[Collected data entries]
-------
(* ===== verification/HubAdminSteps.v ===== *)
(** * Team hub: administration is a sequence of allowed changes

    The methods of [HubAdmin]: the first owner, members, recovery. *)
From S2P Require Import Prelude.
From S2P Require Import PyValues.
From S2P Require Import HubTokens.
From S2P Require Import Transactions.
From S2P Require Import HubTables.
From S2P Require Import HubAuth.
From S2P Require Import HubServers.
From S2P Require Import HubSessions.
From S2P Require Import HubAdmin.
From S2P Require Import HubChanges.
From S2P Require Import HubSteps.

Open Scope string_scope.

Section admin.
Context `{HubCrypto}.

(** ** The proof of the first owner *)

Lemma does_end_claims P Q now :
  (∀ k c, P k c = Q k c && is_null (bc_consumed c) && is_null (bc_revoked c)) →
  does (update_claims P (λ c, c {{ bc_revoked := Some now }})).
Proof.
  intros HP. apply does_change. intros h h' n [Hok ->]%update_changed.
  eapply (end_claims _ _ Q now). split.
  - intros k r Hk HQ. apply (Hok k r Hk). by rewrite HP.
  - f_equal. apply updated_rows_ext. intros k r _. apply HP.
Qed.

Lemma does_revoke_claims now : does (revoke_claims now).
Proof.
  unfold revoke_claims. apply does_bind; [|intros; apply does_ret].
  by apply (does_end_claims _ (λ _ _, true)).
Qed.
#[local] Hint Resolve does_revoke_claims : hub_does.

Lemma does_ensure_claim cf p f now random : does (ensure_bootstrap_claim cf p f now random).
Proof. unfold ensure_bootstrap_claim. does_tac. Qed.
#[local] Hint Resolve does_ensure_claim : hub_does.

Lemma does_renew cf now random : does (renew_bootstrap_proof cf now random).
Proof. unfold renew_bootstrap_proof. does_tac. Qed.

Lemma does_revoke_live id now : does (revoke_live_claim id now).
Proof.
  unfold revoke_live_claim. apply does_bind; [|intros; apply does_guard].
  apply (does_end_claims _ (λ k c, String.eqb k id && (now <? bc_expires c)%Z)).
  intros k c. unfold live_claim. destruct (String.eqb k id), (is_null (bc_consumed c)), (is_null (bc_revoked c));
    cbn; by rewrite ?andb_false_r, ?andb_true_r.
Qed.
#[local] Hint Resolve does_revoke_live : hub_does.

Lemma does_issue_tailnet cf q now random : does (issue_tailnet_bootstrap_proof cf q now random).
Proof. unfold issue_tailnet_bootstrap_proof, new_delegation. does_tac. Qed.

Lemma does_use_claim id now p :
  does (update_claims (λ k c, String.eqb k id && live_claim now c)
    (λ c, c {{ bc_consumed := Some now; bc_principal := Some p }})).
Proof. apply does_change. intros h h' n E%update_changed. by eapply use_claim. Qed.
#[local] Hint Resolve does_use_claim : hub_does.

Lemma does_bootstrap cf q now random : does (bootstrap cf q now random).
Proof. unfold bootstrap. does_tac. Qed.

Lemma does_validate : does validate_owner_invariants.
Proof. unfold validate_owner_invariants. does_tac. Qed.
#[local] Hint Resolve does_validate : hub_does.

(** The service that owns a managed network, its team and its membership. *)
Lemma managed_team_changes name t m label now h h1 h2 h3 h' u1 u2 u3 u4 :
  insert_principal MANAGED_OWNER_ID (mkPrincipal Service None label Active now now) h = Ok (h1, u1) →
  insert_service MANAGED_OWNER_ID (mkService MANAGED_OWNER_SERVICE now) h1 = Ok (h2, u2) →
  insert_team t (mkTeam Shared ("network-" +:+ last_chars 24 t) name None MANAGED_OWNER_ID now now) h2 = Ok (h3, u3) →
  insert_membership m (mkMembership t MANAGED_OWNER_ID Owner Active None now now) h3 = Ok (h', u4) →
  changes h h'.
Proof.
  intros E%insert_added E0%insert_added E1%insert_added E2%insert_added.
  eapply rtc_l; [by eapply add_principal|]. eapply rtc_l; [by eapply add_service|].
  eapply rtc_l; [|done]. eapply add_team; [exact E1|exact E2|done..|].
  destruct E as (_ & _ & ->), E0 as (_ & _ & ->). unfold principal_active. cbn. by rewrite lookup_insert_eq.
Qed.

Lemma does_managed_network cf name now random : does (bootstrap_managed_network cf name now random).
Proof.
  unfold bootstrap_managed_network.
  do 4 (apply does_bind; [auto with hub_does|intros ?]).
  destruct a2 as [|t rest]; [|does_tac].
  do 2 (apply does_bind; [auto with hub_does|intros ?]).
  intros h h' u Hr. apply tx_bind_Ok in Hr as (h1 & [] & E1 & Hr).
  apply tx_bind_Ok in Hr as (h2 & [] & E2 & Hr). apply tx_bind_Ok in Hr as (h3 & [] & E3 & Hr).
  apply tx_bind_Ok in Hr as (h4 & [] & E4 & Hr).
  etrans.
  - eapply managed_team_changes; [exact E1|exact E2|exact E3|exact E4].
  - does_rest Hr.
Qed.

(** ** Members *)

Lemma does_require_owner claims t : does (require_owner claims t).
Proof. unfold require_owner. does_tac. Qed.
#[local] Hint Resolve does_require_owner : hub_does.

Lemma does_revoke_invitation claims t i now random : does (revoke_invitation claims t i now random).
Proof.
  unfold revoke_invitation. does_tac. apply does_change. intros h h' n E%update_changed.
  eapply end_invitation. exact E.
Qed.

(** A membership is the only one of its principal in its team. *)
Definition one_membership (h : hub) : Prop := ∀ j k m m',
  memberships h !! j = Some m → memberships h !! k = Some m' →
  mb_team m = mb_team m' → mb_principal m = mb_principal m' → j = k.

Lemma is_member_true t p m : is_member t p m = true ↔ mb_team m = t ∧ mb_principal m = p.
Proof. unfold is_member. by rewrite andb_true_iff, !String.eqb_eq. Qed.

Lemma change_member_changes c t p id m now h h' a :
  one_membership h → memberships h !! id = Some m → is_member t p m = true →
  principal_kind_of h p = Some Human → mb_role m ≠ Owner → mb_role m ≠ Automation → mb_status m ≠ Revoked →
  (∀ r, c = SetRole r → invitable r = true) →
  change_member c t p m now h = Ok (h', a) → change h h'.
Proof.
  intros Huniq Hid Hm Hk Ho Hau Hrev Hinv Hr.
  assert (∀ k m', memberships h !! k = Some m' → is_member t p m' = true → m' = m) as Hthe.
  { intros k m' Hk' Hm'. apply is_member_true in Hm as [Ht Hp]. apply is_member_true in Hm' as [Ht' Hp'].
    assert (k = id) as -> by (eapply Huniq; [done..| |]; congruence). congruence. }
  destruct c as [r|s]; cbn [change_member] in Hr.
  - apply tx_bind_Ok in Hr as (h0 & [] & [Hs%negb_false_iff%bool_decide_eq_true ->]%guard_not_Ok & Hr).
    apply tx_bind_Ok in Hr as (h1 & n & E%update_changed & [-> _]%ret_Ok).
    eapply change_role; [by apply Hinv|exact Hk| |exact E].
    intros k m' Hk' Hm'. rewrite (Hthe _ _ Hk' Hm'). split; [|done]. unfold active_owner.
    by rewrite bool_decide_false.
  - apply tx_bind_Ok in Hr as (h1 & n & E%update_changed & [-> _]%ret_Ok).
    eapply change_status; [|exact E]. intros k m' Hk' Hm'. by rewrite (Hthe _ _ Hk' Hm').
Qed.

Lemma update_member_changes claims t q role_text status_text now random h h' a :
  one_membership h →
  update_human_membership claims t q role_text status_text now random h = Ok (h', a) → changes h h'.
Proof.
  unfold update_human_membership. intros Huniq Hr.
  apply tx_bind_Ok in Hr as (h0 & p & [-> Hp]%pure_Ok & Hr).
  apply tx_bind_Ok in Hr as (h0 & c & [-> Hc]%pure_Ok & Hr).
  apply tx_bind_Ok in Hr as (h0 & row & E & Hr).
  assert (h0 = h) as ->.
  { unfold require_session in E. apply tx_bind_Ok in E as (h1 & o & [-> ->]%ask_Ok & E).
    destruct (session_of claims now h); [by apply ret_Ok in E as [-> _]|done]. }
  apply tx_bind_Ok in Hr as (h0 & team & E2 & Hr).
  assert (h0 = h) as ->.
  { unfold require_owner in E2. apply tx_bind_Ok in E2 as (h1 & o & [-> _]%pure_Ok & E2).
    apply tx_bind_Ok in E2 as (h1 & m & (-> & _)%on_error_Ok%require_role_found & E2).
    by apply tx_bind_Ok in E2 as (h1 & [] & [_ ->]%guard_not_Ok & [-> _]%ret_Ok). }
  apply tx_bind_Ok in Hr as (h0 & target & [-> ->]%ask_Ok & Hr).
  apply tx_bind_Ok in Hr as (h0 & kind & [-> ->]%ask_Ok & Hr).
  destruct (find_row _ _) as [[id m]|] eqn:Ef; [|done].
  apply find_row_Some in Ef as [Hid [Hm _]%andb_true_iff].
  apply tx_bind_Ok in Hr as (h0 & [] & [Hg ->]%guard_not_Ok & Hr).
  apply tx_bind_Ok in Hr as (h0 & [] & [Hrev%bool_decide_eq_false ->]%guard_not_Ok & Hr).
  rewrite !orb_false_iff, negb_false_iff, bool_decide_eq_true, !bool_decide_eq_false in Hg.
  destruct Hg as [[[_ Hk] Ho] Hau].
  apply tx_bind_Ok in Hr as (h1 & [action metadata] & Ec & Hr).
  apply change_member_changes with (p := p) (id := id) (m := m) in Ec; [|done..|].
  - eapply rtc_l; [exact Ec|]. apply tx_bind_Ok in Hr as (h2 & [] & E3 & [-> _]%ret_Ok).
    by eapply does_audit_event.
  - intros r ->. unfold requested_change in Hc.
    destruct role_text as [x|], status_text as [y|]; try done.
    + unfold role_of_name in Hc. by repeat case_match; simplify_eq.
    + by destruct (status_of_name y).
Qed.

(** ** Invitations over the API *)

Lemma does_issue_invite claims t i r ttl now random : does (issue_invite claims t i r ttl now random).
Proof. unfold issue_invite. does_tac. Qed.
Lemma does_redeem_invite cf token e n l now random : does (redeem_invite cf token e n l now random).
Proof. unfold redeem_invite. does_tac. Qed.
Lemma does_accept claims token now random : does (accept_invite claims token now random).
Proof. unfold accept_invite. does_tac. Qed.

(** ** Recovery *)

Lemma does_use_recovery id now s :
  does (update_recoveries (λ k c, String.eqb k id && is_null (rc_consumed c) && is_null (rc_revoked c) && (now <? rc_expires c)%Z)
    (λ c, c {{ rc_consumed := Some now; rc_session := Some s }})).
Proof. apply does_change. intros h h' n E%update_changed. by eapply use_recovery. Qed.
#[local] Hint Resolve does_use_recovery : hub_does.

Lemma does_redeem_recovery cf proof label now random : does (redeem_device_recovery cf proof label now random).
Proof. unfold redeem_device_recovery. does_tac. Qed.

(** A claim that replaces the live ones of its principal. *)
Lemma replace_recoveries p now id r h h1 h' n u :
  rc_principal r = p →
  update_recoveries (λ _ c, String.eqb (rc_principal c) p && is_null (rc_consumed c) && is_null (rc_revoked c))
    (λ c, c {{ rc_revoked := Some now }}) h = Ok (h1, n) →
  insert_recovery id r h1 = Ok (h', u) → changes h h'.
Proof.
  intros Hp E%update_changed E2%insert_added.
  eapply rtc_l; [by eapply end_recoveries|]. eapply rtc_l; [|done]. eapply add_recovery; [exact E2|].
  intros j c Hj Hc Hcon Hrev. destruct E as [_ ->]. cbn in Hj. rewrite updated_rows_lookup in Hj.
  destruct (recoveries h !! j) as [c'|]; [|done]. cbn in Hj. apply (inj Some) in Hj as <-.
  destruct (_ && is_null (rc_revoked c')) eqn:E; [by destruct c'|].
  rewrite Hc, Hp, String.eqb_refl, Hcon, Hrev in E. done.
Qed.

Lemma does_issue_recovery e l t o now random : does (issue_device_recovery e l t o now random).
Proof.
  unfold issue_device_recovery. do 3 (apply does_bind; [auto with hub_does|intros ?]).
  destruct a1 as [|[k m] [|? ?]]; [apply does_fail| |apply does_fail].
  do 2 (apply does_bind; [auto with hub_does|intros ?]).
  unfold opaque_secret. intros h h' r Hr. apply tx_bind_Ok in Hr as (h1 & n & E & Hr).
  apply tx_bind_Ok in Hr as (h2 & [] & E2 & Hr).
  etrans; [by eapply (replace_recoveries (mb_principal m)); [|exact E|exact E2]|].
  does_rest Hr.
Qed.

(** ** Opening the store *)

Lemma does_bind_host b : does (bind_host b).
Proof.
  intros h h' u. unfold bind_host. destruct (_ && _) eqn:E; [|done]. intros [= <- _].
  eapply rtc_once, bind; [|done]. rewrite !andb_true_iff in E. destruct E as [[E _] _].
  by destruct (host h).
Qed.
#[local] Hint Resolve does_bind_host : hub_does.

Lemma does_initialize cf e b p now random : does (initialize cf e b p now random).
Proof. unfold initialize, host_identity. does_tac. Qed.
End admin.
-------
### Instructions for the task:
Output each line exactly, from the first line of the data down to the line that contains "eapply (end_claims _ _ Q now). split.", both included.

### Exercise result:
(* ===== verification/HubAdminSteps.v ===== *)
(** * Team hub: administration is a sequence of allowed changes

    The methods of [HubAdmin]: the first owner, members, recovery. *)
From S2P Require Import Prelude.
From S2P Require Import PyValues.
From S2P Require Import HubTokens.
From S2P Require Import Transactions.
From S2P Require Import HubTables.
From S2P Require Import HubAuth.
From S2P Require Import HubServers.
From S2P Require Import HubSessions.
From S2P Require Import HubAdmin.
From S2P Require Import HubChanges.
From S2P Require Import HubSteps.

Open Scope string_scope.

Section admin.
Context `{HubCrypto}.

(** ** The proof of the first owner *)

Lemma does_end_claims P Q now :
  (∀ k c, P k c = Q k c && is_null (bc_consumed c) && is_null (bc_revoked c)) →
  does (update_claims P (λ c, c {{ bc_revoked := Some now }})).
Proof.
  intros HP. apply does_change. intros h h' n [Hok ->]%update_changed.
  eapply (end_claims _ _ Q now). split.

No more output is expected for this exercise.